== Try it ==
Below this sentence is a listing; return exactly its lines from the one with "columns; every operation" to the one with "[Eigen::VectorXd] is a", both kept, and nothing more.

== Task inputs ==
▼

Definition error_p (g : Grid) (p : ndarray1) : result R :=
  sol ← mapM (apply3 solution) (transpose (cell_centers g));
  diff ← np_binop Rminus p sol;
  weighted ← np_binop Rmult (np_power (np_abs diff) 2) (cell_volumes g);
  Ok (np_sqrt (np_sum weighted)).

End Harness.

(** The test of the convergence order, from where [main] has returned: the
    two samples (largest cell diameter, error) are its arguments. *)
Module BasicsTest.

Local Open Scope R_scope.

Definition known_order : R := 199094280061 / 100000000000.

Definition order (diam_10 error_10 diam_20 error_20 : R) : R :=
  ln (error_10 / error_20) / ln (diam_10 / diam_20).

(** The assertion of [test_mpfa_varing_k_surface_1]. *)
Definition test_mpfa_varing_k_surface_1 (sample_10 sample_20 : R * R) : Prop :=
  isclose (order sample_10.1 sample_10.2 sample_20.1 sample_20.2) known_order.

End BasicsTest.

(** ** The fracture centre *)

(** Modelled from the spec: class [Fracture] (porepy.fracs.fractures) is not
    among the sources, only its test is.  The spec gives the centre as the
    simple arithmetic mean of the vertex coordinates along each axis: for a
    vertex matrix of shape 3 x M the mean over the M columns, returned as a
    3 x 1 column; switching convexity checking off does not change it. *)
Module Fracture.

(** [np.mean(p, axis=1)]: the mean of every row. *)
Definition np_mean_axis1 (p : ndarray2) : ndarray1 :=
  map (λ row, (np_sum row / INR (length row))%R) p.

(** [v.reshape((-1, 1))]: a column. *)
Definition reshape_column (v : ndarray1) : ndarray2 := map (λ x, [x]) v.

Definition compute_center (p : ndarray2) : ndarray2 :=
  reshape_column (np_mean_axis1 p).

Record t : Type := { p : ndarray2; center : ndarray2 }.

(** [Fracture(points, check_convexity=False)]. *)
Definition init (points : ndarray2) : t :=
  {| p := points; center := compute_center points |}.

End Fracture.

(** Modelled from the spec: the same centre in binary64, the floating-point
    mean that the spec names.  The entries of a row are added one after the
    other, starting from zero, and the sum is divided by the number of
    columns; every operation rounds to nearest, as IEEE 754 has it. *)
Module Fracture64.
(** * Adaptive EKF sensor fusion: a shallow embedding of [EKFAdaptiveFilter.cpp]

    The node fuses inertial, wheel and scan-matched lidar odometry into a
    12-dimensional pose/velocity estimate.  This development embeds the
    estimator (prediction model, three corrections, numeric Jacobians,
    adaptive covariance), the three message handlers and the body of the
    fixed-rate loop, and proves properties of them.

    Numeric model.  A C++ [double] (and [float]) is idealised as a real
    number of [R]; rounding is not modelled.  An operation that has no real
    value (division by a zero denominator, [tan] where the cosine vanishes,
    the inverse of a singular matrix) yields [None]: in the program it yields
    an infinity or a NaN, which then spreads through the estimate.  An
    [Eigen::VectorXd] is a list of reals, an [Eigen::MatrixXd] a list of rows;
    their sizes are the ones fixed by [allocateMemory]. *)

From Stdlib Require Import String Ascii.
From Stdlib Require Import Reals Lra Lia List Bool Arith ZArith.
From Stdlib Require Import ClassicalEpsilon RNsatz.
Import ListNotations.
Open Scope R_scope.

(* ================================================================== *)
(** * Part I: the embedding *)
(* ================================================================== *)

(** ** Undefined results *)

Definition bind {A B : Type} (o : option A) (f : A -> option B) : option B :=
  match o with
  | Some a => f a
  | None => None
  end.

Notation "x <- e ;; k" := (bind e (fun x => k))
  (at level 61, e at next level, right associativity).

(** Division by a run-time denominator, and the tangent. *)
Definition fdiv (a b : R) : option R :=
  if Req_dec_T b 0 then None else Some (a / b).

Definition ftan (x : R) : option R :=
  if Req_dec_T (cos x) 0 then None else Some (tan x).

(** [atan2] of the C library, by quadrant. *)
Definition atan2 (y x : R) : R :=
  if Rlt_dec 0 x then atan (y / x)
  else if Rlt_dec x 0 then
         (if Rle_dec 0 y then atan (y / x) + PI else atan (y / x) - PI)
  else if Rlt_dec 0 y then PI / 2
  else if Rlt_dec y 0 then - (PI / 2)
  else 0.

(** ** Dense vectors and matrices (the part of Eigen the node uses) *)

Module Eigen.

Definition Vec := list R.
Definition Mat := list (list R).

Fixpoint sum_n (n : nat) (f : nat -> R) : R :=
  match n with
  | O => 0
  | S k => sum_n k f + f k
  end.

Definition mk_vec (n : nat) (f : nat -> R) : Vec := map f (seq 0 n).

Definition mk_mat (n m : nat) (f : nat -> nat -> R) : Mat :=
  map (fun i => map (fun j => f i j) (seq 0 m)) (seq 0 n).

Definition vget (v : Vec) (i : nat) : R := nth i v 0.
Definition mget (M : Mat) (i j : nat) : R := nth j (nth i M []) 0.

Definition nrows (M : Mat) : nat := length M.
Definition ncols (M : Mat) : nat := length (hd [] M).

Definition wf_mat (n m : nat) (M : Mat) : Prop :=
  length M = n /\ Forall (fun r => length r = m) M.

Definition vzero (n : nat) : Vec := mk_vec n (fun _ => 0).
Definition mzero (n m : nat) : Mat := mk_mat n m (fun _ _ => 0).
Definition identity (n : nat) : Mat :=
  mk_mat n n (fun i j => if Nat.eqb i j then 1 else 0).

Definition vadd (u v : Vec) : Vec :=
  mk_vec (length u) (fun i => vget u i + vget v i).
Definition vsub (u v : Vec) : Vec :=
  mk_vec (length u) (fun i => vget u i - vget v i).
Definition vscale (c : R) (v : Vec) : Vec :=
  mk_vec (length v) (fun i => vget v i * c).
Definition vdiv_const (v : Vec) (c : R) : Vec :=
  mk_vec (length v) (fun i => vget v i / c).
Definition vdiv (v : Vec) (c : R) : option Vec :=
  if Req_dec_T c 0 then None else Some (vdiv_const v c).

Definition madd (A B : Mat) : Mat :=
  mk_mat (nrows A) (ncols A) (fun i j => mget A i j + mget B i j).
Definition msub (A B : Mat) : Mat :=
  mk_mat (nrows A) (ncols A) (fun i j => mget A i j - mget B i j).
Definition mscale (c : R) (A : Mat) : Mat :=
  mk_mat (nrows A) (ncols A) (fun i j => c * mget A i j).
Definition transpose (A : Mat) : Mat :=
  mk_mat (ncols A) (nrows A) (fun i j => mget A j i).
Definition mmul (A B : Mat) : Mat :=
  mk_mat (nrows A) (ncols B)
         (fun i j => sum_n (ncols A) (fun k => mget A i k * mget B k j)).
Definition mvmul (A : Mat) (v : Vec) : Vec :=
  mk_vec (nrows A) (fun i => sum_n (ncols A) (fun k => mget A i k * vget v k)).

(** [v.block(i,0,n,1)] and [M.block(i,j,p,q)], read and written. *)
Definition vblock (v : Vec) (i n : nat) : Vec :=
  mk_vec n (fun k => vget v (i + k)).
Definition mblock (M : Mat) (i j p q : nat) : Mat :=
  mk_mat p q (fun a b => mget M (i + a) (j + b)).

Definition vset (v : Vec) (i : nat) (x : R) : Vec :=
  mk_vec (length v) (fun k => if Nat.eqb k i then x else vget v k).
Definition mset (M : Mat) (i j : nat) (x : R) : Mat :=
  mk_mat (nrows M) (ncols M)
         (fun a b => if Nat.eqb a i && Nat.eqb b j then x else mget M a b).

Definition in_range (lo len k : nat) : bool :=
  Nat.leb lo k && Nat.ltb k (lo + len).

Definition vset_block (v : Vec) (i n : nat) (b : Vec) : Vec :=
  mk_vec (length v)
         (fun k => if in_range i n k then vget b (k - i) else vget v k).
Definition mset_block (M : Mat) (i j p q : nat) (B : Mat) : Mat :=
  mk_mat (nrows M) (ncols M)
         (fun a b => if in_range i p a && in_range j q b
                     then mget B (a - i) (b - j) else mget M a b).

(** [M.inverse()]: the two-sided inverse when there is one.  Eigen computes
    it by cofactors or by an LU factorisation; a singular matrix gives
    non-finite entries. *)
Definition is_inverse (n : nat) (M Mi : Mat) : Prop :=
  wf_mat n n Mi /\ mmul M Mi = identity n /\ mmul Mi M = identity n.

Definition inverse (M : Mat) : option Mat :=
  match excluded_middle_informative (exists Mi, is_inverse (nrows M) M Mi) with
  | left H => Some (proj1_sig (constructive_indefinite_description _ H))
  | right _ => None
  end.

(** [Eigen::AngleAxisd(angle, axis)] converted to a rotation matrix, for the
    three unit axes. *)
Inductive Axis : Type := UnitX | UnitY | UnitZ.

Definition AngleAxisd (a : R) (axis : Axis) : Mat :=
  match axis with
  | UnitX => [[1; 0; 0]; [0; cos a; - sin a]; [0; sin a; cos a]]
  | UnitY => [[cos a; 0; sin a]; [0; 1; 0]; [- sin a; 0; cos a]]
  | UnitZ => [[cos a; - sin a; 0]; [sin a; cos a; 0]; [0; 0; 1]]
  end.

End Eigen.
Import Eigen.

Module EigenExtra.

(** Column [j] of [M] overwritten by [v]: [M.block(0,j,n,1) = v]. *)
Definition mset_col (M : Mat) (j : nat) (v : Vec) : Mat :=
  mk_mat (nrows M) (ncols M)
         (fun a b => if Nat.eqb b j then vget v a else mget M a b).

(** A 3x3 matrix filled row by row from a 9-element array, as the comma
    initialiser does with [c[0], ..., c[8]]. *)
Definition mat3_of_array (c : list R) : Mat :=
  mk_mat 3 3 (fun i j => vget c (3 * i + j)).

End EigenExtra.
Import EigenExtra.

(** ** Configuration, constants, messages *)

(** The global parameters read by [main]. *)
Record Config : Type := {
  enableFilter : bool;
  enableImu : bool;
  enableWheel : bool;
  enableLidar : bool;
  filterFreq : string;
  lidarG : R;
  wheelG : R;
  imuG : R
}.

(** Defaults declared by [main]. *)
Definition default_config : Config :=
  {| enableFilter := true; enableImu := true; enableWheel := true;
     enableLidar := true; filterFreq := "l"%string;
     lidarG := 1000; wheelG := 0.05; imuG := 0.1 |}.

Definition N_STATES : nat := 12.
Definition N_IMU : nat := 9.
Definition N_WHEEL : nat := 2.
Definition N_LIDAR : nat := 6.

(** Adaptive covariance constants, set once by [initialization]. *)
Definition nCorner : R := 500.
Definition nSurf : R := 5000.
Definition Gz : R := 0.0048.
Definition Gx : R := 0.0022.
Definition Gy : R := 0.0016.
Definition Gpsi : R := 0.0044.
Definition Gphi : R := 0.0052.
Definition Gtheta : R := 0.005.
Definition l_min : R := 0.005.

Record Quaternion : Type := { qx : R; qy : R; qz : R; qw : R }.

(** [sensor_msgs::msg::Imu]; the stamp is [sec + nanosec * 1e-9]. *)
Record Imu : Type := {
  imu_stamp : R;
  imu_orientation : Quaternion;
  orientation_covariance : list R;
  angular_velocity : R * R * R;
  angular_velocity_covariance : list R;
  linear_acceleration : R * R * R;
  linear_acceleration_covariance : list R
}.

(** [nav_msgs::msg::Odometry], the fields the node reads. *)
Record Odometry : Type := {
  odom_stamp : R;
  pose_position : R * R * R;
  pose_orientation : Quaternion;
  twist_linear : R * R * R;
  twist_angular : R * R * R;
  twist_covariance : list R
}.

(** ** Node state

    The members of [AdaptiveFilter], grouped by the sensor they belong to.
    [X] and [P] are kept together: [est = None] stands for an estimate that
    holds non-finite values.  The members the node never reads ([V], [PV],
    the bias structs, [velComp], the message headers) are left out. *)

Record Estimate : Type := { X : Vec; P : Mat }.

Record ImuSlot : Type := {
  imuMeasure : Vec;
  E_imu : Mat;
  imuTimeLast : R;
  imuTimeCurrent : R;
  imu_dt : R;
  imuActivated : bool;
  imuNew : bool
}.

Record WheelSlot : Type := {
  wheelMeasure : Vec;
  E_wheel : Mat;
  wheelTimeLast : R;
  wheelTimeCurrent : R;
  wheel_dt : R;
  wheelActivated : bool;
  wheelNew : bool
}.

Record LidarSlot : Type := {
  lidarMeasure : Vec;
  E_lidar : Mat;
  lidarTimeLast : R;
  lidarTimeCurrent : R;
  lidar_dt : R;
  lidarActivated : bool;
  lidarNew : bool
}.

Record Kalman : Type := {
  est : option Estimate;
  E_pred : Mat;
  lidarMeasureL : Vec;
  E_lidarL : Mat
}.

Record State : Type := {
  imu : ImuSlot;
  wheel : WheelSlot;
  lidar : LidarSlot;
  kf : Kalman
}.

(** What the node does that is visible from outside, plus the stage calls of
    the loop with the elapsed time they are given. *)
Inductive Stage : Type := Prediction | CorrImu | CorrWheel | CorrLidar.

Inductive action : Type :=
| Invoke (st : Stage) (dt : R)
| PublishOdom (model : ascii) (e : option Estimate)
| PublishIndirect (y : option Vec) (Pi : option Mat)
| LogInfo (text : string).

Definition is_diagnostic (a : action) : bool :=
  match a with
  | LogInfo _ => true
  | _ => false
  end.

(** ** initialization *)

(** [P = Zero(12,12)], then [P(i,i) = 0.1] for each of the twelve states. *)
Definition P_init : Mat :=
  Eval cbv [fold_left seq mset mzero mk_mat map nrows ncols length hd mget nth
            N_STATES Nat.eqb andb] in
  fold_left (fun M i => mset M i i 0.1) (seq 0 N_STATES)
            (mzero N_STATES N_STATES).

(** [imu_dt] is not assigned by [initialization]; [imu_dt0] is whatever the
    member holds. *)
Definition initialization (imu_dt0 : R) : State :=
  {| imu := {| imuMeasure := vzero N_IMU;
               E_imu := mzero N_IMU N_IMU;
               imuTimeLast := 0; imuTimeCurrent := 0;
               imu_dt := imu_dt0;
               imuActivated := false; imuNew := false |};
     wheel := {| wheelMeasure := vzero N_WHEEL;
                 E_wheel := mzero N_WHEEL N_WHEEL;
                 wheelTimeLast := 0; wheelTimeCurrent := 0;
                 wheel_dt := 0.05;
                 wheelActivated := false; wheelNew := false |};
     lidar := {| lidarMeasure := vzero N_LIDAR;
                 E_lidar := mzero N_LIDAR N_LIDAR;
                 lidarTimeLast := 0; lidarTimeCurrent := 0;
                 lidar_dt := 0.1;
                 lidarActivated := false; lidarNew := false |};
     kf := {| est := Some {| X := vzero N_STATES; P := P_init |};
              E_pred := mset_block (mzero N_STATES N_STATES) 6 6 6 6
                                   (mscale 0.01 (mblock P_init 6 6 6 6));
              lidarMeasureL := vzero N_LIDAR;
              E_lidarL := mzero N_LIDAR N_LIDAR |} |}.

▲

== Written answer ==
    columns; every operation rounds to nearest, as IEEE 754 has it. *)
Module Fracture64.
(** * Adaptive EKF sensor fusion: a shallow embedding of [EKFAdaptiveFilter.cpp]

    The node fuses inertial, wheel and scan-matched lidar odometry into a
    12-dimensional pose/velocity estimate.  This development embeds the
    estimator (prediction model, three corrections, numeric Jacobians,
    adaptive covariance), the three message handlers and the body of the
    fixed-rate loop, and proves properties of them.

    Numeric model.  A C++ [double] (and [float]) is idealised as a real
    number of [R]; rounding is not modelled.  An operation that has no real
    value (division by a zero denominator, [tan] where the cosine vanishes,
    the inverse of a singular matrix) yields [None]: in the program it yields
    an infinity or a NaN, which then spreads through the estimate.  An
    [Eigen::VectorXd] is a list of reals, an [Eigen::MatrixXd] a list of rows;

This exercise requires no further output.